(** * CNN Classifier Pro: the simulated training run and the Gemini gateway

    A shallow embedding of [simulateTraining] (src/App.tsx) and of
    [analyzeClassification] / [generateFinalReport] (src/geminiService.ts),
    with the properties of the metrics simulator and of the analysis
    gateway stated over it.

    Numbers: the metric values are JavaScript numbers; they are modelled as
    exact rationals [Q], the epoch counters as [Z].  The three calls of
    [Math.random()] made by one tick are an input of the tick ([Draws]);
    the runtime promises a value in [0, 1) for each ([unit_draws]).

    State: the component's [useState] cells [isTraining] and [trainingData]
    and the runtime's table of intervals form the state [App]; every handler
    is a function on it.  A functional update [setTrainingData(prev => ..)]
    queues its updater, which React runs at the next render, after the
    callback that queued it has returned: the updater of a tick reads the
    closure's [currentEpoch] as the [currentEpoch++] that ends the callback
    has left it.  A tick is one event, the callback and the render that
    follows it; the cadence of 400 ms is not modelled. *)

From Stdlib Require Import ZArith QArith Qminmax Lqa Lia Ascii String.
From stdpp Require Import base option list gmap strings.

··········

Assignment –
Within the data above, the span starting at the line containing "Numbers: the metric" and ending at the line containing "From Stdlib Require" is to be retyped exactly, with no other lines.

Task answer –
    Numbers: the metric values are JavaScript numbers; they are modelled as
    exact rationals [Q], the epoch counters as [Z].  The three calls of
    [Math.random()] made by one tick are an input of the tick ([Draws]);
    the runtime promises a value in [0, 1) for each ([unit_draws]).

    State: the component's [useState] cells [isTraining] and [trainingData]
    and the runtime's table of intervals form the state [App]; every handler
    is a function on it.  A functional update [setTrainingData(prev => ..)]
    queues its updater, which React runs at the next render, after the
    callback that queued it has returned: the updater of a tick reads the
    closure's [currentEpoch] as the [currentEpoch++] that ends the callback
    has left it.  A tick is one event, the callback and the render that
    follows it; the cadence of 400 ms is not modelled. *)

From Stdlib Require Import ZArith QArith Qminmax Lqa Lia Ascii String.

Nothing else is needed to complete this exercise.